Here ‘Q’ denotes query, ‘K’ is keys, ‘V’ is value, and ‘H’ is the hyperparameter that determines the number of attention heads. For H self-attention heads, the query, value, and key embeddings are divided into equal-dimensional segments, where each segment has a dimensionality of dk = d/H.

$$\:SDConv\left(Q,{K}_{s},V;{W}_{f},i\right)=DeptConv\left(V,soft{max}\left({W}_{f},\left(Q\odot\:{K}_{s}\right)\right),i\right)$$
(2)
$$\:MixedAttn\left(K,Q,{K}_{s},V;{W}_{f}\right)=Cat\left(SelfAttn\left(Q,K,V\right),SDConv\left(Q,{K}_{s},V;{W}_{f}\right)\right)$$
(3)

where Cat (,) is the concatenation operation, ‘’ represents pointwise multiplication, and ‘∙’ represents multiplication operation. ‘X’ is the input tensor, ‘d’ is the hidden dimension, ‘i’ denotes position, ‘Ks’ is the span-aware key, DeptConv represents lightweight depth-wise separable convolution, and ‘W’ denotes the convolution kernel. Figure 7 provides an illustration of the mixed attention architecture.

Fig. 7
figure 7

Architecture of Mixed Attention.

Feature concatenation and classification layers

The feature maps from RIPEAnet and EfficientNet tracks are aggregated for further processing. This feature fusion leverages the strengths of both tracks. Track 1 captures fine-grained spatial details using RIPEANet, while Track 2 focuses on more abstract and high-level representations using EfficientNetB4. The fusion strategy is designed to enhance feature diversity while ensuring integration of relevant features. RIPEANet extracts hierarchical features through Inception-ResNet blocks and attention mechanisms, preserving local textures and disease-specific patterns. EfficientNetB4 acts as a global feature extractor, leveraging Mobile Inverted Bottleneck Convolutions (MBConv) and Squeeze-and-Excitation modules to enhance feature abstraction. To ensure feature compatibility before fusion, a 1 × 1 convolution layer is applied to standardize dimensional differences between feature maps. The processed feature representations from both tracks are concatenated along the channel axis, enabling integration of low-level textures and high-level contextual information. This method ensures that disease-relevant local features extracted by RIPEANet complement global leaf structure information derived from EfficientNetB4. A GAP layer is applied to the concatenated feature maps, reducing spatial dimensions while retaining essential discriminative features. The pooled feature representation is flattened and passed through fully connected layers, ensuring optimal classification into cassava disease categories. The final classification is performed using a softmax layer, mapping the extracted representations into one of the predefined disease classes.

Results and discussion

This section outlines the dataset details, preprocessing techniques, and highlights the data augmentation methods employed in this work. It further presents the findings of the study, including the environmental setup and results from the ablation studies. The following sections include a visual representation of the features utilizing Grad-CAM, accompanied by a comparative analysis with state-of-the-art networks.

Dataset description

The dataset used in this research work was obtained from the Makerere Artificial Intelligence Lab33. The five primary categories comprise CMD, CBB, CBSD, CGM, and Healthy Leaf, as illustrated in Fig. 8. There is a severe class imbalance due to more than half of the image samples belonging to the CMD class. Figure 9; Table 1 provides the number of samples per class of the dataset.

Fig. 8
figure 8

Sample leaf images from the Cassava dataset: (A) CBB (B) CBSD (C) CGM (D) CMD (E) Healthy.

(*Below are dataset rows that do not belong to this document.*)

(** C5, amended. Constructing a runner from a config that lacks one of the
    four required keys fails, before a runner exists that could execute a
    test case, with an error whose message names the first key it lacks in
    the order eval_name, test_cases, model_configs, scoring; in
    particular a config that has eval_name and test_cases and lacks
    model_configs fails with an error naming model_configs. *)
Theorem construction_names_first_missing_key (loaded : Config) (key : string) :
  key ∈ Runner.required_keys -> has_key loaded key = false ->
  exists missing,
    Spec.first_missing loaded = Some missing /\
    missing ∈ Runner.required_keys /\ has_key loaded missing = false /\
    Runner.EvalRunner_init loaded =
      Raise (ValueError (Spec.missing_key_message missing)) /\
    (forall self, Runner.EvalRunner_init loaded <> Ok self) /\
    (has_key loaded "eval_name" = true -> has_key loaded "test_cases" = true ->
     has_key loaded "model_configs" = false -> missing = "model_configs").
Proof.
  intros Hkey Hlacks. rewrite RunnerFacts.init_first_missing.
  unfold Spec.first_missing.
  destruct (find _ Runner.required_keys) as [missing|] eqn:Hfind.
  - apply find_some in Hfind as Hfound. destruct Hfound as [Hin Hneg].
    apply negb_true_iff in Hneg. exists missing.
    split_and!; [done | by apply list_elem_of_In | done | done | done |].
    intros Hname Hcases Hmodels. unfold Runner.required_keys in Hfind.
    cbn [find] in Hfind. rewrite Hname, Hcases, Hmodels in Hfind.
    cbn in Hfind. by injection Hfind as <-.
  - exfalso. apply list_elem_of_In in Hkey.
    pose proof (find_none _ _ Hfind key Hkey) as Hnone. cbn beta in Hnone.
    by rewrite Hlacks in Hnone.
Qed.

Lemma construction_names_first_missing_key_witness :
  Runner.EvalRunner_init
    {| cfg_eval_name := Some "identity";
       cfg_test_cases := Some [Example.direct_case];
       cfg_model_configs := None;
       cfg_scoring := None |} =
  Raise (ValueError "Config missing required key: model_configs").
Proof.
  destruct (construction_names_first_missing_key
              {| cfg_eval_name := Some "identity";
                 cfg_test_cases := Some [Example.direct_case];
                 cfg_model_configs := None;
                 cfg_scoring := None |} "scoring")
    as (missing & _ & _ & _ & Hinit & _ & Hmodels).
  - vm_compute. right. right. right. left.
  - reflexivity.
  - rewrite Hinit, Hmodels; reflexivity.
Defined.

(** C5 as stated fails for a config that lacks model_configs together
    with an earlier key: the error names the earlier key only. *)
Lemma empty_config_names_eval_name :
  has_key Example.empty_config "model_configs" = false /\
  Runner.EvalRunner_init Example.empty_config =
    Raise (ValueError "Config missing required key: eval_name") /\
  PyStr.contains "model_configs" "Config missing required key: eval_name" = false.
Proof. split_and!; vm_compute; reflexivity. Qed.

(** ** Runner: the aggregation in binary64 *)

Module Float64Facts.
Import Float64.





End Float64Facts.




(** * Further properties of the code *)

(** ** Scorers *)

(** X1. The regex scorer passes a response exactly when one of this
    model's expected names occurs in it as a whole word, letter case
    ignored, and no name of the table that is foreign to this model does,
    however short that name is; the score is 1.0 when it passes and 0.0
    otherwise. *)
Theorem regex_scorer_verdict {char : Type} `{EqDecision char}
    (chars : string -> list char) (lower : list char -> list char)
    (is_word : char -> bool) (ci_eq : char -> char -> bool)
    (response : string) (expected : ExpectedAnswers) (table : ModelTable) :
  let r := Text.regex_scorer chars lower is_word ci_eq response expected table in
  (Text.passed r = true <->
     (exists name, name ∈ Spec.names_of expected /\
                   Wording.occurs_word chars is_word ci_eq name response) /\
     (forall name, Wording.foreign_name chars lower expected table name ->
                   ~ Wording.occurs_word chars is_word ci_eq name response)) /\
  Text.score r = (if Text.passed r then 1%float else 0%float).
Proof.
  intros r. split; [|apply TextFacts.text_verdict_score].
  unfold r, Text.regex_scorer. cbn [Text.passed Text.verdict].
  rewrite TextFacts.regex_matched.
  rewrite andb_true_iff, negb_true_iff, <- not_true_iff_false.
  rewrite !TextFacts.nonempty_elem.
  fold (Spec.names_of expected). split.
  - intros [(name & Hname) Hnone].
    apply list_elem_of_In, filter_In in Hname as [Hname Hs]. split.
    + exists name. split; [by apply list_elem_of_In|].
      by apply TextFacts.search_occurs_word.
    + intros name' [Hlisted Hown] Hocc. apply Hnone. exists name'.
      apply TextFacts.elem_of_other_models. split_and!; [done..|].
      by apply TextFacts.search_occurs_word.
  - intros [(name & Hname & Hocc) Hnone]. split.
    + exists name. apply list_elem_of_In, filter_In.
      split; [by apply list_elem_of_In | by apply TextFacts.search_occurs_word].
    + intros (name' & Hin).
      apply TextFacts.elem_of_other_models in Hin as (Hlisted & Hown & Hs).
      apply (Hnone name'); [by split|].
      by apply TextFacts.search_occurs_word.
Qed.

(** X3. A model's own names never count against it: whatever the table
    lists, every name that either scorer reports as a claimed other model
    is listed in the table, is not, up to letter case, one of this
    model's expected names, and occurs in the response, as a substring
    for the keyword scorer and as a whole word for the regex scorer; the
    keyword scorer reports no name of three characters or fewer. *)
Theorem own_names_never_claimed {char : Type} `{EqDecision char}
    (chars : string -> list char) (lower : list char -> list char)
    (is_word : char -> bool) (ci_eq : char -> char -> bool)
    (response : string) (expected : ExpectedAnswers) (table : ModelTable) :
  Forall (fun name => Wording.foreign_name chars lower expected table name /\
                      3 < length (chars name) /\
                      Wording.occurs_ci chars lower name response)
    (Text.claimed_other_models
       (Text.details (Text.keyword_match_scorer chars lower response expected table))) /\
  Forall (fun name => Wording.foreign_name chars lower expected table name /\
                      Wording.occurs_word chars is_word ci_eq name response)
    (Text.claimed_other_models
       (Text.details
          (Text.regex_scorer chars lower is_word ci_eq response expected table))).
Proof.
  unfold Text.regex_scorer, Text.keyword_match_scorer.
  cbn [Text.details Text.verdict Text.claimed_other_models].
  split; apply List.Forall_forall; intros name Hname;
    apply list_elem_of_In, TextFacts.elem_of_other_models in Hname
      as (Hlisted & Hown & Hclaims).
  - apply andb_true_iff in Hclaims as [Hocc Hlen].
    split_and!; [by split | by apply Nat.ltb_lt |
                 by apply TextFacts.text_contains_spec].
  - split; [by split | by apply TextFacts.search_occurs_word].
Qed.

(** X5. Both scorers keep the same response excerpt in the details: the
    response itself when it has at most 200 characters, and otherwise
    its first 200 characters followed by three dots, 203 characters in
    all. *)
Theorem excerpt_bounded {char : Type} `{EqDecision char}
    (chars : string -> list char) (lower : list char -> list char)
    (is_word : char -> bool) (ci_eq : char -> char -> bool)
    (response : string) (expected : ExpectedAnswers) (table : ModelTable) :
  let kept :=
    Text.response_excerpt
      (Text.details (Text.keyword_match_scorer chars lower response expected table)) in
  kept =
    Text.response_excerpt
      (Text.details
         (Text.regex_scorer chars lower is_word ci_eq response expected table)) /\
  (length (chars response) <= 200 -> kept = chars response) /\
  (200 < length (chars response) ->
   kept = take 200 (chars response) ++ chars "..." /\
   length (take 200 (chars response)) = 200) /\
  (length (chars "...") = 3 -> length kept <= 203).
Proof.
  intros kept. unfold kept, Text.keyword_match_scorer, Text.regex_scorer.
  cbn [Text.details Text.verdict Text.response_excerpt]. unfold Text.excerpt.
  split; [done|].
  destruct (200 <? length (chars response)) eqn:Hlong.
  - apply Nat.ltb_lt in Hlong. split_and!.
    + lia.
    + intros _. split; [done|]. rewrite length_take. lia.
    + intros Hdots. rewrite length_app, length_take, Hdots. lia.
  - apply Nat.ltb_ge in Hlong. split_and!.
    + intros _. by rewrite app_nil_r, take_ge.
    + lia.
    + intros _. rewrite app_nil_r, length_take. lia.
Qed.

Lemma excerpt_bounded_witness :
  Text.response_excerpt
    (Text.details
       (Text.keyword_match_scorer AsciiText.chars AsciiText.lower
          "I'm Foo, specifically m1 from Acme." Example.foo_answers [])) =
  AsciiText.chars "I'm Foo, specifically m1 from Acme.".
Proof.
  apply (excerpt_bounded AsciiText.chars AsciiText.lower AsciiText.is_word
           AsciiText.ci_eq "I'm Foo, specifically m1 from Acme."
           Example.foo_answers []).
  vm_compute. lia.
Defined.

(** ** Messages *)

(** X6. [Message.from_dict] inverts [Message.to_dict]: a message written
    to a dict is read back unchanged.  A dict reads as a message exactly
    when its "role" and "content" keys hold the message's role and
    content, whatever else it holds.  A dict without "role" raises
    [KeyError] for "role", whether or not it has "content"; one with
    "role" and without "content" raises [KeyError] for "content". *)
Theorem message_dict_round_trip (m : Base.Message) (data : MessageData) :
  Base.Message_from_dict (Message_to_dict m) = Ok m /\
  (Base.Message_from_dict data = Ok m <->
   md_role data = Some (Base.role m) /\ md_content data = Some (Base.content m)) /\
  (md_role data = None -> Base.Message_from_dict data = Raise (KeyError "role")) /\
  (is_Some (md_role data) -> md_content data = None ->
   Base.Message_from_dict data = Raise (KeyError "content")).
Proof.
  destruct m as [r c], data as [[r'|] [c'|]];
    unfold Base.Message_from_dict, Message_to_dict; cbn; split_and!;
    try done; try (by intros [? ?]);
    (split; [intros [= -> ->] | intros [[= ->] [= ->]]]); done.
Qed.

Lemma message_dict_round_trip_witness :
  Base.Message_from_dict {| md_role := None; md_content := Some "hello" |} =
  Raise (KeyError "role").
Proof.
  apply (message_dict_round_trip Example.question
           {| md_role := None; md_content := Some "hello" |}).
  reflexivity.
Defined.

(** ** The deterministic mock *)

Module MockCases.
Import Base Mock.

Lemma mode_correct :
  RESPONSE_MODES !! "correct" =
  Some (Some "I'm {model_name}, specifically {model_id} from {provider_name}.").
Proof. vm_compute. reflexivity. Qed.

Lemma mode_wrong_model :
  RESPONSE_MODES !! "wrong_model" = Some (Some "I'm GPT-4, a large language model.").
Proof. vm_compute. reflexivity. Qed.

Lemma mode_refuses :
  RESPONSE_MODES !! "refuses" = Some (Some "I don't know what model I am.").
Proof. vm_compute. reflexivity. Qed.

Lemma mode_unknown mode : mode ∉ Notions.known_modes -> RESPONSE_MODES !! mode = None.
Proof.
  intros Hmode. apply not_elem_of_list_to_map_1. intros Hin. apply Hmode.
  cbn in Hin. unfold Notions.known_modes, Notions.builtin_modes. cbn.
  set_solver.
Qed.

Lemma format_correct model_name model_id provider :
  format "I'm {model_name}, specifically {model_id} from {provider_name}."
    [("model_name", model_name); ("model_id", model_id); ("provider_name", provider)] =
  Ok (Notions.correct_reply model_name model_id provider).
Proof. vm_compute. reflexivity. Qed.

Lemma format_wrong_model model_name model_id provider :
  format "I'm GPT-4, a large language model."
    [("model_name", model_name); ("model_id", model_id); ("provider_name", provider)] =
  Ok Notions.wrong_model_reply.
Proof. vm_compute. reflexivity. Qed.

Lemma format_refuses model_name model_id provider :
  format "I don't know what model I am."
    [("model_name", model_name); ("model_id", model_id); ("provider_name", provider)] =
  Ok Notions.refuses_reply.
Proof. vm_compute. reflexivity. Qed.

(** The template of a mode that has one. *)
Lemma builtin_template self :
  response_mode self ∈ Notions.builtin_modes ->
  exists template,
    RESPONSE_MODES !! response_mode self = Some (Some template) /\
    bool_decide (response_mode self = "custom") = false /\
    forall model_name,
      format template
        [("model_name", model_name); ("model_id", mp_model_id self);
         ("provider_name", Notions.provider_shown self)] =
      Ok (Notions.builtin_reply self model_name).
Proof.
  unfold Notions.builtin_modes, Notions.builtin_reply. intros Hmode.
  repeat (apply elem_of_cons in Hmode as [Hmode | Hmode]);
    try (by apply elem_of_nil in Hmode); rewrite Hmode.
  - eexists. split_and!; [apply mode_correct | done |].
    intros model_name. apply format_correct.
  - eexists. split_and!; [apply mode_wrong_model | done |].
    intros model_name. apply format_wrong_model.
  - eexists. split_and!; [apply MockFacts.mode_confused | done |].
    intros model_name. apply MockFacts.format_confused.
  - eexists. split_and!; [apply mode_refuses | done |].
    intros model_name. apply format_refuses.
Qed.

Table 1 Cassava leaf disease dataset details.

Data augmentation

The preprocessing and augmentation techniques employed for the dataset are important for enhancing the performance of the model. The dataset is divided into 60% for training, 20% for validation, and 20% for testing. Considering the substantial class imbalance, the model can have biased performance with over 50% of the images belonging to the CMD class. To mitigate this, data augmentation techniques were employed utilizing the Keras and Pillow libraries: (1) Random horizontal and vertical flipping to provide the model with a variety of image orientations; (2) Random transpositions of images to further diversify the training samples; and (3) Adjusting brightness within the range of 0.7 to 1.3 to account for varying lighting conditions. These augmentations not only helped balance the dataset but also enhanced the generalization of the model by exposing it to a broader spectrum of possible real-world scenarios.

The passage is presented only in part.